Objectives: To determine the incidence and risk factors for health care-associated pneumonia in a pediatric intensive care unit.
Design: Prospective cohort study.
Setting: Pediatric intensive care unit with 16 medical and surgical beds in a tertiary teaching hospital in Recife, northeast Brazil.
Patients: Patients aged <18 yrs were consecutively enrolled between January 2005 and June 2006 into a cohort set to investigate health care-associated infections. Newborns and patients admitted for surveillance and those staying for <24 hrs were excluded. Patients were followed up daily throughout the stay and until 48 hrs after discharge from the unit.

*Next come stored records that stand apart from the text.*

(* ===== verification/PsMeta.v ===== *)
(** * PsMeta: src/service/ps/{local_mata,local_storager}.{h,cc}

    What a partition server knows of itself: its identity and its one space,
    each kept in a JSON file of the storage directory. *)
From S2P Require Import Prelude Numeric Bytes Common Files Wire Config Http.
Local Open Scope Z_scope.

Record PsLocalNodeMata := mkMata {
  _dir_path : string;
  _node_info_file : string;
  _space_schema_file : string;
  _ps_node_info : PsNodeInfo;
  _space_req : CreateSpaceRequest;
  _has_space : bool
}.

Definition Mata_new : PsLocalNodeMata :=
  mkMata "" "" "" empty_node_info empty_create_req false.

Definition set_node_info (i : PsNodeInfo) (m : PsLocalNodeMata) : PsLocalNodeMata :=
  mkMata (_dir_path m) (_node_info_file m) (_space_schema_file m) i (_space_req m) (_has_space m).
Definition set_space_req (r : CreateSpaceRequest) (b : bool) (m : PsLocalNodeMata) :
    PsLocalNodeMata :=
  mkMata (_dir_path m) (_node_info_file m) (_space_schema_file m) (_ps_node_info m) r b.

(** ** Accessors *)

Definition IsLoadFromFile (m : PsLocalNodeMata) : bool :=
  (0 <? ni_ps_id (_ps_node_info m)) && negb (bool_decide (ni_ps_ip (_ps_node_info m) = "")).

Definition SetCreateSapceReq (space_req : CreateSpaceRequest) (m : PsLocalNodeMata) :
    PsLocalNodeMata :=
  set_space_req space_req
    (if bool_decide (db_name (cs_space space_req) = "") then _has_space m else true) m.

Definition SpaceKey (m : PsLocalNodeMata) : string :=
  GenSpaceKey (db_name (cs_space (_space_req m))) (space_name (cs_space (_space_req m))).

Definition SetPsId (id : Z) (m : PsLocalNodeMata) : PsLocalNodeMata :=
  let i := _ps_node_info m in
  set_node_info (mkPsNodeInfo id (ni_ps_ip i) (ni_ps_port i) (ni_msg i)) m.
Definition SetPsPort (port : Z) (m : PsLocalNodeMata) : PsLocalNodeMata :=
  let i := _ps_node_info m in
  set_node_info (mkPsNodeInfo (ni_ps_id i) (ni_ps_ip i) port (ni_msg i)) m.
Definition SetPsIP (ip : string) (m : PsLocalNodeMata) : PsLocalNodeMata :=
  let i := _ps_node_info m in
  set_node_info (mkPsNodeInfo (ni_ps_id i) ip (ni_ps_port i) (ni_msg i)) m.

Definition Mata_Id (m : PsLocalNodeMata) : Z := ni_ps_id (_ps_node_info m).
Definition Mata_IP (m : PsLocalNodeMata) : string := ni_ps_ip (_ps_node_info m).
Definition Mata_Port (m : PsLocalNodeMata) : Z := ni_ps_port (_ps_node_info m).
Definition HasSpace (m : PsLocalNodeMata) : bool := _has_space m.
Definition DbName (m : PsLocalNodeMata) : string := db_name (cs_space (_space_req m)).
Definition SpaceName (m : PsLocalNodeMata) : string := space_name (cs_space (_space_req m)).

Section mata.
Context `{FileUtil} `{JsonCodec PsNodeInfo} `{JsonCodec CreateSpaceRequest}.

(** ** Loading *)

Definition Mata_Init (dir_path : string) (m : PsLocalNodeMata) (fs : Fs) :
    bool * PsLocalNodeMata * Fs :=
  let m := mkMata dir_path (dir_path +:+ "/node_info.json")
    (dir_path +:+ "/create_space_req.json") (_ps_node_info m) (_space_req m) (_has_space m) in
  if negb (PathExists dir_path fs) then
    let '(ok, fs) := CreateDirectory dir_path fs in
    if negb ok then (true, m, fs) else (true, m, fs)
  else
    let '(json_content, fs) := ifstream_read (_node_info_file m) fs in
    match json_content with
    | None => (true, m, fs)
    | Some json_content =>
        match JsonToProtoMessage (str_of json_content) with
        | None => (false, m, fs)
        | Some info =>
            let m := set_node_info info m in
            let '(space_json, fs) := ifstream_read (_space_schema_file m) fs in
            match space_json with
            | None => (true, m, fs)
            | Some space_json =>
                match JsonToProtoMessage (str_of space_json) with
                | None => (false, m, fs)
                | Some req => (true, set_space_req req true m, fs)
                end
            end
        end
    end.

(** ** Saving *)

Definition msg_to_json : string := "Failed to convert protobuf to JSON. json_str:".
Definition msg_space_unset : string := "space is not set. not dump CreateSpaceReq".
Definition msg_node_unset : string := "_ps_node_info is not null or id is not set. skip".

Definition DumpCreateSpaceReq (m : PsLocalNodeMata) (fs : Fs) : string * Fs :=
  if bool_decide (DbName m = "") then (msg_space_unset, fs)
  else
    match ProtoMessageToJson (_space_req m) with
    | None => (msg_to_json, fs)
    | Some json_str =>
        let '(ok, fs) := ofstream_write (_space_schema_file m) (bytes_of json_str) fs in
        if negb ok then
          ("Failed to open create_space_req: " +:+ _space_schema_file m +:+ " json_str:" +:+
             json_str, fs)
        else ("", fs)
    end.

Definition DumpNodeInfo (m : PsLocalNodeMata) (fs : Fs) : string * Fs :=
  if Mata_Id m <=? 0 then (msg_node_unset, fs)
  else
    match ProtoMessageToJson (_ps_node_info m) with
    | None => (msg_to_json, fs)
    | Some json_str =>
        let '(ok, fs) := ofstream_write (_node_info_file m) (bytes_of json_str) fs in
        if negb ok then
          ("Failed to open file, node_info_file: " +:+ _node_info_file m +:+ " json_str:" +:+
             json_str, fs)
        else ("", fs)
    end.

(** ** Deleting *)

Definition Mata_DeleteSpace (m : PsLocalNodeMata) (fs : Fs) : string * PsLocalNodeMata * Fs :=
  let '(_, fs) := DeleteFile (_space_schema_file m) false fs in
  ("", set_space_req empty_create_req false m, fs).

Definition DeleteNodeInfo (m : PsLocalNodeMata) (fs : Fs) : string * PsLocalNodeMata * Fs :=
  let '(_, fs) := DeleteFile (_node_info_file m) false fs in
  ("", set_node_info empty_node_info m, fs).

(** ** [LocalStorager] *)

Definition LocalStorager_DeleteSpace (db space : string) (m : PsLocalNodeMata) (fs : Fs) :
    string * PsLocalNodeMata * Fs :=
  if bool_decide (db = DbName m) && bool_decide (space = SpaceName m) then
    let '(_, m, fs) := Mata_DeleteSpace m fs in ("", m, fs)
  else ("Incorrect db_name or space_name", m, fs).

Definition GetRaftRoot (g : Conf) (m : PsLocalNodeMata) : string :=
  if negb (HasSpace m) then ""
  else _raft_root_dir g +:+ "/" +:+ group_name (cs_cur_partition (_space_req m)).

(** The output arguments [root_path], [group], [conf] and [port]; [None] is the
    result [false], which leaves them untouched. *)
Definition GetRaftParams (g : Conf) (m : PsLocalNodeMata) :
    option (string * string * string * Z) :=
  if negb (HasSpace m) then None
  else
    let cur_partition := cs_cur_partition (_space_req m) in
    Some (GetRaftRoot g m, group_name cur_partition, GetRaftConf cur_partition,
          ps_rpc_port (tc_ps (toml_conf_ g))).

(** The messages of the master's id generator. *)
Record MasterGenIdRequest := mkGenIdRequest { gi_id : option Z }.
Record MasterGenIdResponse := mkGenIdResponse {
  gr_code : option Z; gr_msg : option string; gr_id : option Z
}.

Context `{HttpNet} `{JsonCodec MasterGenIdRequest} `{JsonCodec MasterGenIdResponse}.

Definition GetNodeIdByQueryApi (raw : Z) (g : Conf) (max_retry : nat) : option Z :=
  r ← HttpPost (RESP := MasterGenIdResponse) raw (tc_master_urls (toml_conf_ g)) "/api/gen_id"
        (mkGenIdRequest (Some (-1))) max_retry;
  Some (match r with
        | Some resp =>
            if (0 <=? default 0 (gr_id resp)) && (default 0 (gr_code resp) =? 0)
            then default 0 (gr_id resp) else -1
        | None => -1
        end).

Definition CreateOrLoadNodeMata (raw : Z) (g : Conf) (dir_path : string) (m : PsLocalNodeMata)
    (fs : Fs) : option (Z * PsLocalNodeMata * Fs) :=
  let '(ok, m, fs) := Mata_Init dir_path m fs in
  if negb ok then Some (-1, m, fs)
  else if negb (IsLoadFromFile m) then
    let m := SetPsIP (_cur_IP g) m in
    let m := SetPsPort (ps_rpc_port (tc_ps (toml_conf_ g))) m in
    node_id ← GetNodeIdByQueryApi raw g 4;
    if 0 <=? node_id then
      let m := SetPsId node_id m in
      let '(msg, fs) := DumpNodeInfo m fs in
      if failed msg then Some (-1, m, fs) else Some (node_id, m, fs)
    else Some (-1, m, fs)
  else Some (Mata_Id m, m, fs).

End mata.

(** ** Lemmas *)

(** The node's files are those [Init] gives it, its storage directory is there
    and its identity is saved. *)
Definition mata_saved `{JsonCodec PsNodeInfo} (m : PsLocalNodeMata) (fs : Fs) : Prop :=
  _node_info_file m = _dir_path m +:+ "/node_info.json" ∧
  _space_schema_file m = _dir_path m +:+ "/create_space_req.json" ∧
  _dir_path m ∈ fs_dirs fs ∧
  ∃ s, content fs (_node_info_file m) = Some (bytes_of s) ∧
    JsonToProtoMessage s = Some (_ps_node_info m).

Section recover.
Context `{FileUtilLaws} `{JsonCodec PsNodeInfo} `{JsonCodecLaws CreateSpaceRequest}.

(** A new process reads a saved identity and a saved space. *)
Lemma Mata_Init_saved m fs s :
  mata_saved m fs → no_fail fs → _has_space m = true →
  content fs (_space_schema_file m) = Some (bytes_of s) →
  JsonToProtoMessage s = Some (_space_req m) →
  ∃ fs', Mata_Init (_dir_path m) Mata_new fs = (true, m, fs').
Proof.
  intros (Hf1 & Hf2 & Hd & i & Hi & Hj) Hn Hs Hc Hr. unfold Mata_Init. simpl.
  rewrite (proj2 (PathExists_spec _ _)) by by right. simpl. rewrite <-Hf1, <-Hf2.
  destruct (ifstream_read_ok (_node_info_file m) fs Hn) as (fs1 & -> & Hn1 & Hc1).
  rewrite Hi, str_of_bytes_of, Hj. simpl.
  destruct (ifstream_read_ok (_space_schema_file m) fs1 Hn1) as (fs2 & -> & _ & _).
  rewrite Hc1, Hc, str_of_bytes_of, Hr. destruct m. simpl in *. subst. by eexists.
Qed.

Lemma Mata_Init_frame dir m fs :
  let fs' := (Mata_Init dir m fs).2 in
  fs_dirs fs ⊆ fs_dirs fs' ∧ (no_fail fs → no_fail fs').
Proof.
  unfold Mata_Init. destruct (PathExists dir fs); cbn [negb].
  - match goal with |- context [ifstream_read ?p fs] =>
      pose proof (ifstream_read_frame p fs) as [Hd Hn]; destruct (ifstream_read p fs) as [c fs1] end.
    destruct c as [c|]; [|simpl in *; by rewrite Hd].
    destruct (JsonToProtoMessage _); [|simpl in *; by rewrite Hd].
    match goal with |- context [ifstream_read ?p fs1] =>
      pose proof (ifstream_read_frame p fs1) as [Hd1 Hn1];
      destruct (ifstream_read p fs1) as [c1 fs2] end.
    simpl in *. repeat case_match; simpl; rewrite Hd1, Hd; auto.
  - destruct (CreateDirectory dir fs) as [ok fs1] eqn:E.
    destruct (CreateDirectory_files _ _ _ _ E) as (_ & _ & _ & Es & Hd & _).
    destruct ok; simpl; (split; [done|]); unfold no_fail; by rewrite Es.
Qed.

(** A saved request can be read. *)
Lemma DumpCreateSpaceReq_saved m fs fs' :
  DumpCreateSpaceReq m fs = ("", fs') → no_fail fs → names_inj fs →
  no_fail fs' ∧ fs_dirs fs' = fs_dirs fs ∧
  (∀ q, q ≠ _space_schema_file m → content fs' q = content fs q) ∧
  ∃ s, content fs' (_space_schema_file m) = Some (bytes_of s) ∧
    JsonToProtoMessage s = Some (_space_req m).
Proof.
  unfold DumpCreateSpaceReq. intros E Hn Hi. case_bool_decide; [done|].
  destruct (ProtoMessageToJson (_space_req m)) as [s|] eqn:Es; [|done].
  destruct (ofstream_write _ _ fs) as [ok fs1] eqn:Ew. destruct ok; simpl in E.
  - injection E as <-. destruct (ofstream_write_ok _ _ _ _ Ew Hn Hi) as (Hc & _ & Hn1 & Hd & Hq).
    split_and!; try done. exists s. split; [done|]. by apply json_roundtrip.
  - by apply (f_equal fst) in E; apply append_eq_nil in E as [? _].
Qed.

End recover.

Measurements and Main Results: This report focuses on health care-associated pneumonia, defined as pneumonia that occurs >48 hrs after admission but that was not incubating at the time of admission, as the primary outcome. Intrinsic and extrinsic variables were prospectively recorded into a standardized form. Statistical analyses, including multivariable logistic regression, were performed in Stata version 9.1. There were 765 eligible admissions. Health care-associated pneumonia occurred in 51 (6.7%) patients with an incidence density of 13.1 episodes/1,000 patient-days. There were 366 (47.8%) patients on mechanical ventilation, of whom 39 (10.7%) presented with ventilator-associated pneumonia with an incidence density of 27.1/1,000 days on ventilation. Longer stay on ventilation (odds ratio [OR], 1.04; 95% confidence interval [CI], 1.01–1.08), use of gastric tube (OR, 2.88; 95% CI, 1.41–5.87), and of sedatives/analgesics (OR, 2.45; 95% CI, 1.27–4.72) were identified as independent risk factors for healthcare-associated pneumonia.
Conclusion: Identification of independent predictors of health care-associated pneumonia may inform preventive measures. Strategies to optimize use of sedatives/analgesics, reduce the use of gastric tubes, and reduce the time on ventilation should be considered for inclusion in future intervention studies.